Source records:
>>>

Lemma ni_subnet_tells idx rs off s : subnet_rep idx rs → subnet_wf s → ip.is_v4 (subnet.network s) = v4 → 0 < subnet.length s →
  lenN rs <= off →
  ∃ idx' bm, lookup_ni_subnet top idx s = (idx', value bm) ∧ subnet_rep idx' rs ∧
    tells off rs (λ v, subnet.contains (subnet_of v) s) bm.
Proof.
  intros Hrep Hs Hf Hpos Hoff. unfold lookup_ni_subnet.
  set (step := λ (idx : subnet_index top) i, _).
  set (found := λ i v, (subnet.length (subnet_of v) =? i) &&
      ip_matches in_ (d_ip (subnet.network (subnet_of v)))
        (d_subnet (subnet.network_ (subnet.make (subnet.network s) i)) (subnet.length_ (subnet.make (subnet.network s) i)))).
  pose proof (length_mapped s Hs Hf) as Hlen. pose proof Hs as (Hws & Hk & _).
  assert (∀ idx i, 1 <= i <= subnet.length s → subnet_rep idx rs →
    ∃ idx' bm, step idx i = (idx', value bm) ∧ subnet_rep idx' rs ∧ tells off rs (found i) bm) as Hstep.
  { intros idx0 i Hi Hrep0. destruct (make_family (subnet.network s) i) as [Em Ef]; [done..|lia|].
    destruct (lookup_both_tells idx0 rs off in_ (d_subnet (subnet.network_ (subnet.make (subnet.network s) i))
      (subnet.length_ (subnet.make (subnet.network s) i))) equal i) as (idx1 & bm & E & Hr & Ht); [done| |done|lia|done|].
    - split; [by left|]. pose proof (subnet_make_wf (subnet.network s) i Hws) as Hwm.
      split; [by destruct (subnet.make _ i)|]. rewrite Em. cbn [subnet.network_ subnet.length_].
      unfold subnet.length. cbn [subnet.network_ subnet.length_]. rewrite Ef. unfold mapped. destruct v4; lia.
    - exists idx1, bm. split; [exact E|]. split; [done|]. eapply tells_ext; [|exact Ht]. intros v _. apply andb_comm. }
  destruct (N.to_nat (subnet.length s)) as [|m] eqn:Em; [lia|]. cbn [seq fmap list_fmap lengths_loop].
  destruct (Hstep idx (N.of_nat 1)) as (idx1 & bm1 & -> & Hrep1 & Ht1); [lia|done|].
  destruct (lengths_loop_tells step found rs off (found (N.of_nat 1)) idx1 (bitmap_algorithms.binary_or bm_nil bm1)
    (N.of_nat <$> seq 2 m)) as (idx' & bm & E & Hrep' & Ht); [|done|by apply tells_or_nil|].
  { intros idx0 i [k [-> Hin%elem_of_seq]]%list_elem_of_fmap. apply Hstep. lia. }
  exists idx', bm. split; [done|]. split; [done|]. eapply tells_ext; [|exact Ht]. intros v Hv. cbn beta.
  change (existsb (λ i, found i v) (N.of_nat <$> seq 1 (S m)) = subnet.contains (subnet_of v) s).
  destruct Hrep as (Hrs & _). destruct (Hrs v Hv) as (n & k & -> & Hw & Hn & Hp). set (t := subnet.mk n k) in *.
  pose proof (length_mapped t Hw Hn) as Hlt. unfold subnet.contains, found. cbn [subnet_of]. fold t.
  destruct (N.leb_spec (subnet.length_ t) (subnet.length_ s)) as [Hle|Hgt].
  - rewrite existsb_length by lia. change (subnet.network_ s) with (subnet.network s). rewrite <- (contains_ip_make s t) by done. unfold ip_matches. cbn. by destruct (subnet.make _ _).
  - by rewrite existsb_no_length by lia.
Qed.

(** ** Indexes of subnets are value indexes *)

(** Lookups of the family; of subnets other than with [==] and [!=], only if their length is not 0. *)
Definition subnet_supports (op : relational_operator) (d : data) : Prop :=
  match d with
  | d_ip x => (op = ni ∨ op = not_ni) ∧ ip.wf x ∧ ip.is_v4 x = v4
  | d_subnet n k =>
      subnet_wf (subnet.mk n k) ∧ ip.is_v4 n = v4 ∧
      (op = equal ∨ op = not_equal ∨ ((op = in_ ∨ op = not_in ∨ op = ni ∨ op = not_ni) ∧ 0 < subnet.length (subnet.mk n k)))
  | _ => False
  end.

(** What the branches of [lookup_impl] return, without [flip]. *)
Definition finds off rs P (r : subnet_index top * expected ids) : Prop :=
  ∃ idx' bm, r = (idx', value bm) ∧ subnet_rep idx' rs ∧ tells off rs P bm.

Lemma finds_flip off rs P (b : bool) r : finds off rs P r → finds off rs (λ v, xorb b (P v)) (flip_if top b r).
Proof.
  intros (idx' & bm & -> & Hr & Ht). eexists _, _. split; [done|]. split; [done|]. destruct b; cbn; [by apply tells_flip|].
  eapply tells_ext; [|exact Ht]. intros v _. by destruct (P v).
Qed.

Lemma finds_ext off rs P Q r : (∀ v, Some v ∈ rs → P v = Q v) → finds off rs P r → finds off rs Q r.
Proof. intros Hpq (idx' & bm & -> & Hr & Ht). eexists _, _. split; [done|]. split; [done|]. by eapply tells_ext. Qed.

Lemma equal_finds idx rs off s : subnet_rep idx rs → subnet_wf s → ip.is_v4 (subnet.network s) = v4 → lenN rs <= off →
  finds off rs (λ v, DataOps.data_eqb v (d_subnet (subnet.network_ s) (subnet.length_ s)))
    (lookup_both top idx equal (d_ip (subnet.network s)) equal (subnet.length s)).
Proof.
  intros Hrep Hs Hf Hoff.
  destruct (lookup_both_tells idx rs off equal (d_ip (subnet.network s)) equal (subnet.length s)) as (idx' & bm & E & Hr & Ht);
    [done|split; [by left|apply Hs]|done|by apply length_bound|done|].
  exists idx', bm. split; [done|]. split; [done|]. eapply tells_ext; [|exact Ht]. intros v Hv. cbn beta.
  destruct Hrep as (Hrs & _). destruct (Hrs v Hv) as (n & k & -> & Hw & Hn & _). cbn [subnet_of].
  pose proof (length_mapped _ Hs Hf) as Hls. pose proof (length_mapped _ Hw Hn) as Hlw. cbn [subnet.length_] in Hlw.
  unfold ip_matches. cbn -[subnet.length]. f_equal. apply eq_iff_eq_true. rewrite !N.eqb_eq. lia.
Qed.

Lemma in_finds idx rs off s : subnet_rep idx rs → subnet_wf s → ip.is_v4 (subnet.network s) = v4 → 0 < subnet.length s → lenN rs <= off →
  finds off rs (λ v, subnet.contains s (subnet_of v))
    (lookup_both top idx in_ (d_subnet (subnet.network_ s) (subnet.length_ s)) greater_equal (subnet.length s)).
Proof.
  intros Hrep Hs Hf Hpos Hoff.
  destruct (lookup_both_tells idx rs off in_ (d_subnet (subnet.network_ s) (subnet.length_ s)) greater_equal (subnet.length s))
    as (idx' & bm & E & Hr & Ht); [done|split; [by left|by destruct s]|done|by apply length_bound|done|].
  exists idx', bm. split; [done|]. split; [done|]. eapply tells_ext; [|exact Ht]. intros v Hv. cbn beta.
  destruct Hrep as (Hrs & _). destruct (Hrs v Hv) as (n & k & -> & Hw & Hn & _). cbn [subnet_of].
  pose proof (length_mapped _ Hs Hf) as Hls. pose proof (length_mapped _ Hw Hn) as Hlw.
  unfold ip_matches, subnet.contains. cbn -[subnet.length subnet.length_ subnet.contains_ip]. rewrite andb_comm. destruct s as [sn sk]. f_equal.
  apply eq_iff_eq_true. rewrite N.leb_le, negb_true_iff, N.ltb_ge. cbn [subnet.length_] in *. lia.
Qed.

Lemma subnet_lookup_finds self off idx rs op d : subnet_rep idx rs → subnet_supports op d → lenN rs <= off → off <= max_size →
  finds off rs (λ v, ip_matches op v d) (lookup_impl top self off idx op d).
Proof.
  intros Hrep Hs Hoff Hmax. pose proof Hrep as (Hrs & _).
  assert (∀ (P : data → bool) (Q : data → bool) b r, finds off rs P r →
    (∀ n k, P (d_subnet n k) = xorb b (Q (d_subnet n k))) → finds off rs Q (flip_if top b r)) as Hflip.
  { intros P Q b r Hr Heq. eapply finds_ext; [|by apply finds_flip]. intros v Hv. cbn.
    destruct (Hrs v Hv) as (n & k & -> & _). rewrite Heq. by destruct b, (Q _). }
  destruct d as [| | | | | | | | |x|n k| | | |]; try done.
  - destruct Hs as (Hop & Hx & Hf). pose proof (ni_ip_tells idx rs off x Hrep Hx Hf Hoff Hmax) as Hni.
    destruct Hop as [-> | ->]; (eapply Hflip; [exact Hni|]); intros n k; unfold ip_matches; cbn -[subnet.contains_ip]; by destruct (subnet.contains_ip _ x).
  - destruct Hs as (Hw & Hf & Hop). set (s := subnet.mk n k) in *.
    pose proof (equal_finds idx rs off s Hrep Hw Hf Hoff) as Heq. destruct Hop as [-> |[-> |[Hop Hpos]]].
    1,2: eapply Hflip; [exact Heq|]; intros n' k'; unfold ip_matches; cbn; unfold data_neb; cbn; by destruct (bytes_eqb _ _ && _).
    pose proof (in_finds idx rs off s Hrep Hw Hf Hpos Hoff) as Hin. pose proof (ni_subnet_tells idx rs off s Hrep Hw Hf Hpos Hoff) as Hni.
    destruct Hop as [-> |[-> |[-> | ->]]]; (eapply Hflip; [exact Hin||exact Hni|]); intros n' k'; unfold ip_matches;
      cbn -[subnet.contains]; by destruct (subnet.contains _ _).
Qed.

<<<

Problem requirements:
Reproduce, word for word and in full, only the lines above that start at the line with "(** What the" and run through the line with "destruct (lookup_both_tells idx rs off equal", both ends included.

Solution for this exercise:
(** What the branches of [lookup_impl] return, without [flip]. *)
Definition finds off rs P (r : subnet_index top * expected ids) : Prop :=
  ∃ idx' bm, r = (idx', value bm) ∧ subnet_rep idx' rs ∧ tells off rs P bm.

Lemma finds_flip off rs P (b : bool) r : finds off rs P r → finds off rs (λ v, xorb b (P v)) (flip_if top b r).
Proof.
  intros (idx' & bm & -> & Hr & Ht). eexists _, _. split; [done|]. split; [done|]. destruct b; cbn; [by apply tells_flip|].
  eapply tells_ext; [|exact Ht]. intros v _. by destruct (P v).
Qed.

Lemma finds_ext off rs P Q r : (∀ v, Some v ∈ rs → P v = Q v) → finds off rs P r → finds off rs Q r.
Proof. intros Hpq (idx' & bm & -> & Hr & Ht). eexists _, _. split; [done|]. split; [done|]. by eapply tells_ext. Qed.

Lemma equal_finds idx rs off s : subnet_rep idx rs → subnet_wf s → ip.is_v4 (subnet.network s) = v4 → lenN rs <= off →
  finds off rs (λ v, DataOps.data_eqb v (d_subnet (subnet.network_ s) (subnet.length_ s)))
    (lookup_both top idx equal (d_ip (subnet.network s)) equal (subnet.length s)).
Proof.
  intros Hrep Hs Hf Hoff.
  destruct (lookup_both_tells idx rs off equal (d_ip (subnet.network s)) equal (subnet.length s)) as (idx' & bm & E & Hr & Ht);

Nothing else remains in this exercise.